How To File a Business in The State of Florida

In general, there are several basic steps for forming a business, as well as several recommended or common steps:

  1. Confer with and secure the assistance of professionals.  Accountants, attorneys, tax professionals, financial advisers, bankers, business consultants and other professionals can all be invaluable resources when starting a business.  Many business plans include an expense item dedicated to these services.  The business world is highly regulated and law-intensive, and the advice of trained professionals is often indispensable.  The Florida Bar Association’s Lawyer Referral Service is a good resource for locating an attorney. To obtain a referral for a certified public accountant (CPA) or other accounting professional, contact the Missouri Society of Certified Public Accountants or the Missouri Society of Accountants.
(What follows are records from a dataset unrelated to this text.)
(* ===== verification/PoolFacts.v ===== *)
(** * What a created pool looks like

    The metadata the enclave keeps of a new pool describes what its one
    transaction put on chain, so that later grants and uploads, which read the
    metadata, address the registered rights. *)
From S2P Require Import Prelude.
From S2P Require Import RustStr.
From S2P Require Import RustFmt.
From S2P Require Import Errors.
From S2P Require Import Types.
From S2P Require Import Interfaces.
From S2P Require Import TxDatabase.
From S2P Require Import Text.
From S2P Require Import Instances.
From S2P Require Import Storage.
From S2P Require Import TxCache.
From S2P Require Import AppState.
From S2P Require Import AuditLog.
From S2P Require Import Wallets.
From S2P Require Import WalletFacts.
From S2P Require Import DataValidation.
From S2P Require Import VerifiedFetch.
From S2P Require Import FetchFacts.
From S2P Require Import DrtValidation.
From S2P Require Import DrtProgram.
From S2P Require Import DrtProgramFacts.
From S2P Require Import Chain.
From S2P Require Import ChainFacts.
From S2P Require Import PoolApi.

Local Open Scope Z_scope.
#[local] Arguments String.append : simpl nomatch.

(** ** Identifiers as hex text *)

Lemma parse_pairs_hex bad s : parse_pairs bad (String.length s) (hex_pairs s) = Ok s.
Proof.
  induction s as [|c s IH]; [done|]. simpl. rewrite IH.
  assert (Hr : match hex_pairs s with String d _ => is_cont d | EmptyString => false end = false).
  { destruct s as [|d s]; [done|]. by destruct d as [[] [] [] [] [] [] [] []]. }
  rewrite Hr. by destruct c as [[] [] [] [] [] [] [] []].
Qed.
Lemma length_hex_pairs s : String.length (hex_pairs s) = (2 * String.length s)%nat.
Proof. induction s as [|c s IH]; simpl; [done|]. rewrite IH. lia. Qed.

(** ** Files of a pool *)

Definition pool_file (id name : string) : string := "/data/pools/" +:+ id +:+ "/" +:+ name.
Lemma pool_path id name :
  safe_name id = true → starts_with "/" name = false →
  join (pool_dir DATA_DIR id) name = pool_file id name.
Proof.
  intros (Hn & Hne & Hs & He)%safe_name_facts Hname. unfold pool_dir, pool_file.
  rewrite join_dir by done. unfold pools_dir. rewrite join_dir by done. reflexivity.
Qed.
Lemma pool_file_inj i j n m :
  safe_name i = true → safe_name j = true → pool_file i n = pool_file j m → i = j ∧ n = m.
Proof.
  intros (Hi & _)%safe_name_facts (Hj & _)%safe_name_facts He.
  unfold pool_file in He. apply append_inj_len in He as [_ He]; [|done].
  by apply (split_inj "/") in He.
Qed.
Lemma pool_meta_file id : safe_name id = true → pool_meta DATA_DIR id = pool_file id "pool.meta.json".
Proof. intros. by apply pool_path. Qed.
Lemma pool_schema_file id : safe_name id = true → pool_schema DATA_DIR id = pool_file id "schema.json".
Proof. intros. by apply pool_path. Qed.
Lemma pool_file_parts id name :
  no_char "/" name = true →
  rsplit_once "/" (pool_file id name) = Some ("/data/pools/" +:+ id, name).
Proof.
  intros Hn. unfold pool_file. rewrite <-(append_assoc _ id).
  change ("/" +:+ name) with (String "/" name). by rewrite rsplit_once_app.
Qed.
Lemma pool_file_tmp id name stem ext :
  no_char "/" name = true → rsplit_once "." name = Some (stem, ext) → stem ≠ "" →
  with_extension (pool_file id name) "tmp" = pool_file id (stem +:+ ".tmp").
Proof.
  intros Hn Hs Hne. unfold with_extension, rsplit_next. rewrite pool_file_parts by done. rewrite Hs.
  destruct stem as [|c stem]; [done|]. unfold pool_file. by rewrite append_assoc.
Qed.
Lemma pool_meta_tmp id :
  with_extension (pool_file id "pool.meta.json") "tmp" = pool_file id "pool.meta.tmp".
Proof. by rewrite (pool_file_tmp id _ "pool.meta" "json"). Qed.
Lemma pool_not_audit id n d :
  no_char "/" d = true → pool_file id n ≠ audit_events_file DATA_DIR d.
Proof. intros Hd. rewrite audit_file_path by done. intros He. by simplify_eq/=. Qed.
Lemma pool_not_key id n : pool_file id n ≠ audit_key_path.
Proof. intros He. by simplify_eq/=. Qed.

Section Pools.
Context {T C K : Type} `{RedbTable T, RedbTxn (Db T), DbCratesLaws, AuditCrates}.
Context `{HashCratesLaws, SolanaLaws, SolanaKeys K, FromValue FieldType}.
Context `{Serde AuditEvent, SerdeLaws PoolMetadata, Serde WalletMetadata, Serde (list Z)}.
Context `{SerdeLaws (list FieldSchema)}.
Abbreviation St := (AppState T C).

Lemma decode_right_id_hex rid : len rid = 16 → decode_right_id (hex_of rid) = Ok rid.
Proof.
  intros Hl. unfold decode_right_id. rewrite hex_of_lower.
  assert (Hs : String.length rid = 16%nat) by (unfold len in Hl; lia).
  unfold len. rewrite length_hex_pairs, Hs. cbn [negb reject_if mbind result_bind].
  pose proof (parse_pairs_hex (Rejected (Api.internal "invalid hex in 16-byte id")) rid) as Hp.
  rewrite Hs in Hp. rewrite Hp. done.
Qed.

(** ** The two loops *)

Lemma drt_records_ne rids pda i ds records n :
  n ∉ rd_name <$> ds → drt_records rids pda i ds records !! n = records !! n.
Proof.
  revert i records. induction ds as [|d ds IH]; intros i records Hn; [done|]. simpl.
  rewrite IH by set_solver. rewrite lookup_insert_ne; [done|set_solver].
Qed.
Lemma drt_records_spec rids pda i ds records j d :
  NoDup (rd_name <$> ds) → ds !! j = Some d →
  drt_records rids pda i ds records !! rd_name d = Some (drt_record pda d (rids (i + j)%nat)).
Proof.
  revert i j records. induction ds as [|d' ds IH]; intros i j records Hnd Hj; [done|].
  apply NoDup_cons in Hnd as [Hd' Hnd]. simpl. destruct j as [|j]; simpl in Hj.
  - simplify_eq. rewrite drt_records_ne by done. rewrite lookup_insert_eq.
    by rewrite Nat.add_0_r.
  - rewrite (IH (S i) j) by done. by rewrite Nat.add_succ_comm.
Qed.
Lemma drt_records_names rids pda ds n :
  NoDup (rd_name <$> ds) → is_Some (drt_records rids pda 0 ds ∅ !! n) ↔ n ∈ rd_name <$> ds.
Proof.
  intros Hnd. split.
  - intros Hn. destruct (decide (n ∈ rd_name <$> ds)) as [|Hno]; [done|]. exfalso.
    rewrite drt_records_ne in Hn by done. by destruct Hn as [x Hx0%lookup_empty_Some].
  - intros (d & -> & Hin)%list_elem_of_fmap. apply list_elem_of_lookup in Hin as [i Hi].
    by rewrite (drt_records_spec _ _ 0 ds ∅ i d).
Qed.
Lemma register_ixs_spec rids owner pda i ds regs :
  register_ixs rids owner pda i ds = Ok regs →
  length regs = length ds ∧ ∀ j d, ds !! j = Some d → ∃ ix, regs !! j = Some ix ∧
    build_register_drt owner pda owner (rids (i + j)%nat) (rd_code_repo_url d) (rd_code_hash d)
      (rd_supply d) = Ok ix.
Proof.
  revert i regs. induction ds as [|d ds IH]; intros i regs Hr; [by simplify_eq/=|].
  apply result_bind_ok in Hr as (ix & Hix%map_err_ok & Hr).
  apply result_bind_ok in Hr as (rest & Hrest & Hr). simplify_eq.
  apply IH in Hrest as [Hl Hall]. split; [simpl; lia|]. intros [|j] d' Hj; simpl in Hj; simplify_eq.
  - exists ix. by rewrite Nat.add_0_r.
  - destruct (Hall j d' Hj) as (ix' & Hix' & Hb). exists ix'. by rewrite <-Nat.add_succ_comm.
Qed.

(** ** Creation on chain *)

(** The metadata [meta] describes the pool and the rights [drts] that the
    transaction [sig], paid by [owner], created. *)
Definition mirrors (e : PoolEnv T) (owner sig : string) (drts : list ResolvedDrt) (meta : PoolMetadata) :
    Prop :=
  let pda := (derive_pool_pda (pe_pool_uuid e)).1 in
  (∃ regs,
     sent_tx (pe_rpc e) "confirmed"
       ([build_compute_budget_ix 1400000; build_create_pool owner pda (pe_pool_uuid e)]
          ++ regs ++ [build_seal_pool owner pda]) owner sig ∧
     length regs = length drts ∧
     ∀ i d, drts !! i = Some d → ∃ ix dm,
       regs !! i = Some ix ∧
       build_register_drt owner pda owner (pe_right_ids e i) (rd_code_repo_url d) (rd_code_hash d)
         (rd_supply d) = Ok ix ∧
       p_drts meta !! rd_name d = Some dm ∧
       decode_right_id (d_right_id_hex dm) = Ok (pe_right_ids e i) ∧
       pubkey_from_str (d_mint dm) = Some (derive_mint_pda pda (pe_right_ids e i)).1 ∧
       d_supply dm = rd_supply d ∧ d_code_repo_url dm = rd_code_repo_url d ∧
       hex_decode (d_code_hash_hex dm) = Ok (rd_code_hash d)) ∧
  (∀ n, is_Some (p_drts meta !! n) ↔ n ∈ rd_name <$> drts) ∧
  pubkey_from_str (p_pool_pda meta) = Some pda ∧
  decode_right_id (p_pool_uuid_hex meta) = Ok (pe_pool_uuid e).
  2. Choose and create a business entity.  The type of entity under which you will do business is possibly the most critical decision you will make.  To learn more about the types of Missouri business entities, the filing required to create them, and the questions to pose to your attorneys and other professionals.
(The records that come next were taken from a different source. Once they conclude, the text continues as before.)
(* ===== verification/PoolViews.v ===== *)
(** * Reading pools

    The endpoints of src/src/api/credentials.rs that only read: revocations, the
    audit trail of a pool, its summary, the pools of a wallet, the marketplace
    listing and the issuance log. *)
From S2P Require Import Prelude.
From S2P Require Import RustStr.
From S2P Require Import RustFmt.
From S2P Require Import Errors.
From S2P Require Import Types.
From S2P Require Import Interfaces.
From S2P Require Import TxDatabase.
From S2P Require Import Text.
From S2P Require Import Storage.
From S2P Require Import TxCache.
From S2P Require Import AppState.
From S2P Require Import Wallets.
From S2P Require Import VerifiedFetch.
From S2P Require Import Runtime.
From S2P Require Import DrtProgram.
From S2P Require Import Chain.
From S2P Require Import Credentials.

Local Open Scope Z_scope.
#[local] Arguments String.append : simpl nomatch.

(** ** Queries and responses *)

Record PaginationQuery := mkPagination { pg_limit : nat; pg_offset : nat }.
Record RevocationsResponse := mkRevocations {
  rr_pool_pda : string; rr_revocations : list RevocationEntry; rr_total : nat }.
Record PoolAuditQuery := mkAuditQuery {
  aq_limit : nat; aq_offset : nat; aq_event_type : option string; aq_actor : option string;
  aq_status : option string; aq_from : option string; aq_to : option string }.
Record PoolAuditResponse := mkPoolAudit {
  pa_pool_pda : string; pa_events : list AuditEvent; pa_total : nat }.
Record DrtConfigResponseCompact := mkCompact {
  dk_drt_type : string; dk_supply : Z; dk_remaining_supply : Z; dk_mint : string }.
Record PoolSummaryResponse := mkPoolSummary {
  ps_pool_pda : string; ps_pool_name : string; ps_owner : string; ps_schema_id : string;
  ps_validation_mode : ValidationMode; ps_state : string; ps_total_rows : Z; ps_revoked_count : Z;
  ps_created_at : string; ps_initialized_at : option string; ps_last_issue_at : option string;
  ps_drts : list DrtConfigResponseCompact; ps_recent_events : list AuditEvent }.
Record PoolListEntry := mkListEntry {
  le_pool_pda : string; le_pool_name : string; le_total_rows : Z; le_revoked_count : Z;
  le_schema_id : string; le_state : string; le_created_at : string }.
Record PoolsByWalletResponse := mkByWallet {
  bw_wallet_id : string; bw_pools : list PoolListEntry; bw_total : nat }.
Record MarketplaceDrtEntry := mkMarketDrt {
  md_drt_type : string; md_supply : Z; md_remaining_supply : Z }.
Record MarketplacePoolEntry := mkMarketPool {
  mp_pool_pda : string; mp_pool_name : string; mp_kind : string; mp_owner : string;
  mp_schema_id : string; mp_state : string; mp_total_rows : Z; mp_revoked_count : Z;
  mp_created_at : string; mp_drt_count : nat; mp_drts : list MarketplaceDrtEntry }.
Record AllPoolsResponse := mkAllPools {
  ap_pools : list MarketplacePoolEntry; ap_total : nat; ap_limit : nat; ap_offset : nat }.
Record ListAllPoolsQuery := mkListAll {
  lq_state : option string; lq_search : option string; lq_sort : string; lq_limit : nat;
  lq_offset : nat }.
Record IssuanceRecord := mkIssuance {
  ir_record_id : string; ir_uploaded_by : string; ir_rows : Z; ir_uploaded_at : string;
  ir_redeem_tx_signature : option string }.
Record IssuanceLogResponse := mkIssuanceLog {
  il_pool_pda : string; il_records : list IssuanceRecord; il_total : nat }.

(** [serde] names of the event types. *)
Definition event_type_name (ty : AuditEventType) : string :=
  match ty with
  | WalletCreated => "wallet_created" | WalletDeleted => "wallet_deleted"
  | WalletAccessed => "wallet_accessed" | TransactionSigned => "transaction_signed"
  | TransactionBroadcast => "transaction_broadcast" | PermissionDenied => "permission_denied"
  | AdminAccess => "admin_access" | Types.PoolCreated => "pool_created" | PoolClosed => "pool_closed"
  | DatasetInitialized => "dataset_initialized" | CredentialIssued => "credential_issued"
  | CredentialIssuanceFailed => "credential_issuance_failed"
  | CredentialRevoked => "credential_revoked" | RoleAssigned => "role_assigned"
  | DrtPurchased => "drt_purchased" | DrtRedeemed => "drt_redeemed"
  | SchemaUploaded => "schema_uploaded" | Types.RightGranted => "right_granted"
  | Types.RightRevoked => "right_revoked" | DrtExecuted => "drt_executed"
  end.
Definition state_str (s : PoolState) : string :=
  match s with NeedsInit => "needs_init" | Ready => "ready" end.
Definition kind_str (k : PoolKind) : string := match k with Malta => "malta" | IobErp => "iob_erp" end.

(** The entries of [meta.drts], a [BTreeMap]. *)
Definition sorted_drts (m : PoolMetadata) : list (string * DrtMetadata) :=
  merge_sort (λ x y, String.le x.1 y.1) (map_to_list (p_drts m)).

(** The closure of the issuance log. *)
Definition issuance_of_value (v : Json) : option IssuanceRecord :=
  record_id ← json_get "record_id" v ≫= as_str;
  uploaded_by ← json_get "uploaded_by" v ≫= as_str;
  rows ← json_get "rows" v ≫= as_u64;
  uploaded_at ← json_get "uploaded_at" v ≫= as_str;
  Some (mkIssuance record_id uploaded_by rows uploaded_at (json_get "redeem_tx_signature" v ≫= as_str)).

Section Views.
Context {T C : Type} `{RedbTable T, RedbTxn (Db T), DbCrates, SolanaCrates, TextCrates}.
Context `{Serde AuditEvent, Serde PoolMetadata, Serde WalletMetadata, Serde Json}.
Context `{FromValue RevocationEntry}.
Abbreviation St := (AppState T C).
Abbreviation handler A := (act St ApiError A).

(** [state.tx_db.f(..).map_err(|e| ApiError::internal(format!("{msg}: {e}")))?]. *)
Definition db_query {A} (msg : string) (m : act (Db T) TxDbError A) : handler A :=
  act_map_err (λ x, Api.internal (msg +:+ ": " +:+ display_txdb x)) (zoom tx_db set_tx_db m).
(** [.unwrap_or(d)]. *)
Definition db_or {A} (d : A) (m : act (Db T) TxDbError A) : handler A :=
  reading (λ st, Ok (unwrap_or (m (tx_db st)).1 d)).

Definition api_list_revocations (e : CredEnv T) (pool_pda_str : string) (p : PaginationQuery) :
    handler RevocationsResponse :=
  let limit := clamped_limit (pg_limit p) in
  raw_entries ← db_query "failed to query revocations"
                  (list_revocations (ce_db e 0%nat) pool_pda_str limit (pg_offset p));
  let entries := filter_map (λ v, ok (from_value v)) raw_entries in
  total ← db_or (length entries) (count_revocations (ce_db e 1%nat) pool_pda_str);
  mret (mkRevocations pool_pda_str entries total).

(** ** The audit trail of a pool *)

Definition has_filters (q : PoolAuditQuery) : bool :=
  bool_decide (is_Some (aq_event_type q)) || bool_decide (is_Some (aq_actor q))
  || bool_decide (is_Some (aq_status q)) || bool_decide (is_Some (aq_from q))
  || bool_decide (is_Some (aq_to q)).
Definition type_filter (s : string) : list string :=
  List.filter (λ t, negb (bool_decide (t = ""))) (trim <$> split_char "," s).
(** The filter of the events. *)
Definition audit_match (q : PoolAuditQuery) (ev : AuditEvent) : bool :=
  match aq_event_type q with
  | Some s => existsb (λ t, bool_decide (t = event_type_name (a_event_type ev))) (type_filter s)
  | None => true
  end
  && match aq_actor q with Some a => bool_decide (a_user_id ev = Some a) | None => true end
  && match aq_status q with
     | Some s =>
         if bool_decide (s = "ok") || bool_decide (s = "success") then a_success ev
         else if bool_decide (s = "failed") || bool_decide (s = "error") then negb (a_success ev)
         else true
     | None => true
     end
  && match aq_from q ≫= parse_from_rfc3339 with
     | Some from => negb (dt_ltb (a_timestamp ev) from)
     | None => true
     end
  && match aq_to q ≫= parse_from_rfc3339 with
     | Some to => negb (dt_ltb to (a_timestamp ev))
     | None => true
     end.
Definition pool_audit (e : CredEnv T) (pool_pda_str : string) (q : PoolAuditQuery) :
    handler PoolAuditResponse :=
  let limit := Nat.min (aq_limit q) 200 in
  let filters := has_filters q in
  let fetch_limit := if filters then 1000%nat else limit in
  let fetch_offset := if filters then 0%nat else aq_offset q in
  raw_events ← db_query "failed to query audit events"
                 (list_audit_by_resource (ce_db e 0%nat) pool_pda_str fetch_limit fetch_offset);
  let filtered := List.filter (audit_match q) raw_events in
  let page := if filters then take limit (drop (aq_offset q) filtered) else filtered in
  total ← (if filters then mret (length filtered)
           else db_or 0%nat (count_audit_by_resource (ce_db e 1%nat) pool_pda_str));
  mret (mkPoolAudit pool_pda_str page total).

(** ** Summaries and listings *)

Definition compact_drt (supply : string → result string string) (x : string * DrtMetadata) :
    DrtConfigResponseCompact :=
  let '(name, d) := x in
  let remaining_supply := match pubkey_from_str (d_mint d) with
                          | Some mint_pk =>
                              match supply mint_pk with
                              | Ok amount => default (d_supply d) (parse_u64 amount)
                              | Err _ => d_supply d
                              end
                          | None => d_supply d
                          end in
  mkCompact name (d_supply d) remaining_supply (d_mint d).
Definition pool_summary (e : CredEnv T) (pool_pda_str : string) : handler PoolSummaryResponse :=
  pool_pda ← lift (ok_or (pubkey_from_str pool_pda_str) (Api.bad_request "invalid pool PDA address"));
  meta ← load_meta (ce_io e 0%nat) pool_pda_str;
  pool ← lift (fetch_pool (rpc_account (ce_rpc e) pool_pda) pool_pda);
  let drts := compact_drt (ce_supply e) <$> sorted_drts meta in
  recent_events ← db_or [] (list_audit_by_resource (ce_db e 0%nat) pool_pda_str 10 0);
  mret (mkPoolSummary pool_pda_str (p_pool_name meta) (base58 (pl_owner pool)) (p_schema_id meta)
          (p_validation_mode meta) (state_str (p_state meta)) (p_total_credentials meta)
          (p_revoked_count meta) (to_rfc3339 (p_created_onchain_at meta))
          (to_rfc3339 <$> p_initialized_at meta) (to_rfc3339 <$> p_last_issue_at meta) drts
          recent_events).

Definition pool_list_entry (meta : PoolMetadata) : PoolListEntry :=
  mkListEntry (p_pool_pda meta) (p_pool_name meta) (p_total_credentials meta) (p_revoked_count meta)
    (p_schema_id meta) (state_str (p_state meta)) (to_rfc3339 (p_created_onchain_at meta)).
Definition list_pools_by_wallet (e : CredEnv T) (token : TokenData) (wallet_id : string)
    (p : PaginationQuery) : handler PoolsByWalletResponse :=
  wallet ← on_storage (wallet_get (ce_io e 0%nat) wallet_id);
  _ ← lift (map_err api_of_storage (verify_ownership (w_owner_user_id wallet) (sub token)));
  metas ← db_query "failed to query pools by owner" (list_pools_by_owner (ce_db e 0%nat) wallet_id);
  let total := length metas in
  let pools := pool_list_entry <$> take (clamped_limit (pg_limit p)) (drop (pg_offset p) metas) in
  mret (mkByWallet wallet_id pools total).

(** The two [continue]s of the loop. *)
Definition pool_matches (q : ListAllPoolsQuery) (meta : PoolMetadata) : bool :=
  match lq_state q with Some s => bool_decide (state_str (p_state meta) = s) | None => true end
  && match lq_search q with
     | Some s => str_contains (to_lowercase s) (to_lowercase (p_pool_name meta))
     | None => true
     end.
Definition market_entry (meta : PoolMetadata) : MarketplacePoolEntry :=
  let pool_drts := (λ x : string * DrtMetadata, mkMarketDrt x.1 (d_supply x.2) (d_supply x.2))
                     <$> sorted_drts meta in
  mkMarketPool (p_pool_pda meta) (p_pool_name meta) (kind_str (p_kind meta))
    (default "unknown" (p_owner_pubkey meta)) (p_schema_id meta) (state_str (p_state meta))
    (p_total_credentials meta) (p_revoked_count meta) (to_rfc3339 (p_created_onchain_at meta))
    (length pool_drts) pool_drts.
(** The comparison chosen by the query: [true] when the first may stay first. *)
Definition market_leb (sort : string) (a b : MarketplacePoolEntry) : bool :=
  if bool_decide (sort = "created_asc") then str_leb (mp_created_at a) (mp_created_at b)
  else if bool_decide (sort = "name_asc") then
    str_leb (to_lowercase (mp_pool_name a)) (to_lowercase (mp_pool_name b))
  else if bool_decide (sort = "credentials_desc") then mp_total_rows b <=? mp_total_rows a
  else str_leb (mp_created_at b) (mp_created_at a).
Definition list_all_pools (e : CredEnv T) (q : ListAllPoolsQuery) : handler AllPoolsResponse :=
  all_metas ← db_query "failed to list pool metadata" (list_all_pool_metas (ce_db e 0%nat));
  let entries := sort_by (market_leb (lq_sort q)) (market_entry <$> List.filter (pool_matches q) all_metas) in
  let total := length entries in
  let limit := Nat.min (lq_limit q) 100 in
  let offset := Nat.min (lq_offset q) total in
  mret (mkAllPools (take limit (drop offset entries)) total limit offset).

Definition get_issuance_log (e : CredEnv T) (pool_pda_str : string) (p : PaginationQuery) :
    handler IssuanceLogResponse :=
  let limit := clamped_limit (pg_limit p) in
  raw_records ← db_query "failed to query issuance records"
                  (list_issuance_records (ce_db e 0%nat) pool_pda_str limit (pg_offset p));
  let records := filter_map issuance_of_value raw_records in
  total ← db_or (length records) (count_issuance_records (ce_db e 1%nat) pool_pda_str);
  mret (mkIssuanceLog pool_pda_str records total).
End Views.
  3. Register fictitious names.  If you plan to do business under a name other than your own name or the exact name of your business entity, you must file a fictitious name registration. For more information, see the section on Fictitious Names in this guide.
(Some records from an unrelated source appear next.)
Lemma step_still {E A} r (m : act St E A) : still m → makes_step r m.
Proof. intros Hm st Hr. apply reg_same. by rewrite (Hm st). Qed.
Lemma step_bind {E A B} r (m : act St E A) (f : A → act St E B) :
  still m → (∀ a, makes_step r (f a)) → makes_step r (m ≫= f).
Proof.
  intros Hm Hf st Hr. rewrite act_bind_eq. specialize (Hm st).
  destruct (m st) as [[a|x] st1]; simpl in *.
  - apply Hf. by rewrite Hm.
  - apply reg_same. by rewrite Hm.
Qed.
Lemma step_bind_reads {E A B} r (m : act St E A) (f : A → act St E B) :
  reads m → (∀ st a, reg_eq (registry st) r → m st = (Ok a, st) → makes_step r (f a)) →
  makes_step r (m ≫= f).
Proof.
  intros Hm Hf st Hr. rewrite act_bind_eq. specialize (Hm st).
  destruct (m st) as [[a|x] st1] eqn:He; simpl in *; subst st1.
  - by apply (Hf st a).
  - by apply reg_same.
Qed.
Lemma step_lift {E A B} r (x : result E A) (f : A → act St E B) :
  (∀ a, x = Ok a → makes_step r (f a)) → makes_step r (lift x ≫= f).
Proof.
  intros Hf st Hr. rewrite act_bind_lift. destruct x as [a|e]; [by apply Hf|by apply reg_same].
Qed.
Lemma step_load {B} r io id (f : PoolMetadata → handler B) :
  safe_name id = true → (∀ m, r id = Some m → makes_step r (f m)) →
  makes_step r (load_meta io id ≫= f).
Proof.
  intros Hid Hf st Hr. rewrite act_bind_eq. pose proof (still_reads _ (load_meta_reads io id) st) as Hs.
  pose proof (λ m, load_meta_ok io id st m Hid) as Hok.
  destruct (load_meta io id st) as [[m|x] st1]; simpl in *.
  - apply Hf; [by rewrite <-Hr, (Hok m)|by rewrite Hs].
  - apply reg_same. by rewrite Hs.
Qed.
(** Saving metadata either fails and changes nothing or replaces the entry. *)
Lemma save_meta_effect io id m (st : St) :
  safe_name id = true →
  let '(r, st') := save_pool_meta io id m st in
  reg_eq (registry st') (if is_ok r then reg_insert id m (registry st) else registry st).
Proof.
  intros Hid. unfold save_pool_meta, act_map_err, zoom. cbn [fst snd].
  destruct (to_vec_pretty_total m) as [data Hd]. unfold write_json.
  rewrite pool_meta_file by done. rewrite act_bind_lift, Hd. cbn [map_err].
  change (pool_file id "pool.meta.json") with (meta_file id).
  pose proof (λ j, atomic_write_files io (meta_file id) data (storage st) (meta_file j)) as Hf.
  destruct (atomic_write io (meta_file id) data (storage st)) as [[[]|x] s'] eqn:Hw; simpl in *.
  - intros j Hj. unfold registry, reg_insert. simpl.
    rewrite Hf by (intros He; by apply (tmp_not_meta (meta_file id) j)).
    destruct (decide (j = id)) as [->|Hji].
    + rewrite decide_True by done. simpl. by rewrite (from_to_pretty _ _ Hd).
    + rewrite decide_False; [done|]. intros [He _]%pool_file_inj; done.
  - intros j Hj. unfold registry. simpl.
    by rewrite Hf by (intros He; by apply (tmp_not_meta (meta_file id) j)).
Qed.
Lemma step_save {B} r io id m (f : unit → handler B) :
  safe_name id = true → (∀ r', reg_eq r' (reg_insert id m r) → reg_step r r') →
  (∀ u, still (f u)) → makes_step r (save_pool_meta io id m ≫= f).
Proof.
  intros Hid Hst Hf st Hr. rewrite act_bind_eq. pose proof (save_meta_effect io id m st Hid) as Hs.
  destruct (save_pool_meta io id m st) as [[u|x] st1]; simpl in *.
  - rewrite (Hf u st1). apply Hst. by rewrite Hs, Hr.
  - apply reg_same. by rewrite Hs.
Qed.
End Registry.
#[export] Hint Resolve still_bind still_ret still_fail still_lift still_reading still_best_effort
  still_caught still_map_err still_db still_on_db still_log ensure_dirs_still dataset_write_still
  dataset_json_still save_schema_still append_still mirror_still record_still
  mirror_revocations_still still_reads : rsdk.
#[export] Hint Resolve reads_bind reads_ret reads_lift reads_reading wallet_get_reads keypair_reads
  active_wallet_reads wallet_keypair_reads load_meta_reads check_csv_reads : rsdk.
  4. Register with federal and state agencies.  Several federal and state registrations are required for business entities including:
    • Registration with the Internal Revenue Service to obtain a federal employer identification number (FEIN), even if the business does not have employees.  (For more information, see the section on FEINs in this Handbook.)
    • Registration with the Florida Department of Revenue, for certain taxes, which can be completed online or with a Form 2643.
    • Registration with the Division of Employment Security.
  5. Recommended Steps.  In addition to the above steps, all of which are commonly required of most statutory entities, a successful business will address, at a minimum, several other issues.  New businesses often register their trademarks or service marks with the Secretary of State and with the United States Patent and Trademark Office.  Consultation with tax experts often leads to specific IRS filings, such as a small business election for a subchapter-S corporation.

In addition, new businesses seeking financing or equity investors will prepare a detailed business plan, and, in some instances, will need to create securities offerings.  The process of raising capital, through the sale of a corporation’s stock for example, also is regulated by state and federal law.  When raising capital, a business should confirm that it is in compliance with applicable state laws (sometimes referred to as “Blue Sky Laws” and Federal securities laws).

If a business will have employees, it is wise to consult with an employment law expert to determine all the requirements and obligations related to labor and workplace regulations.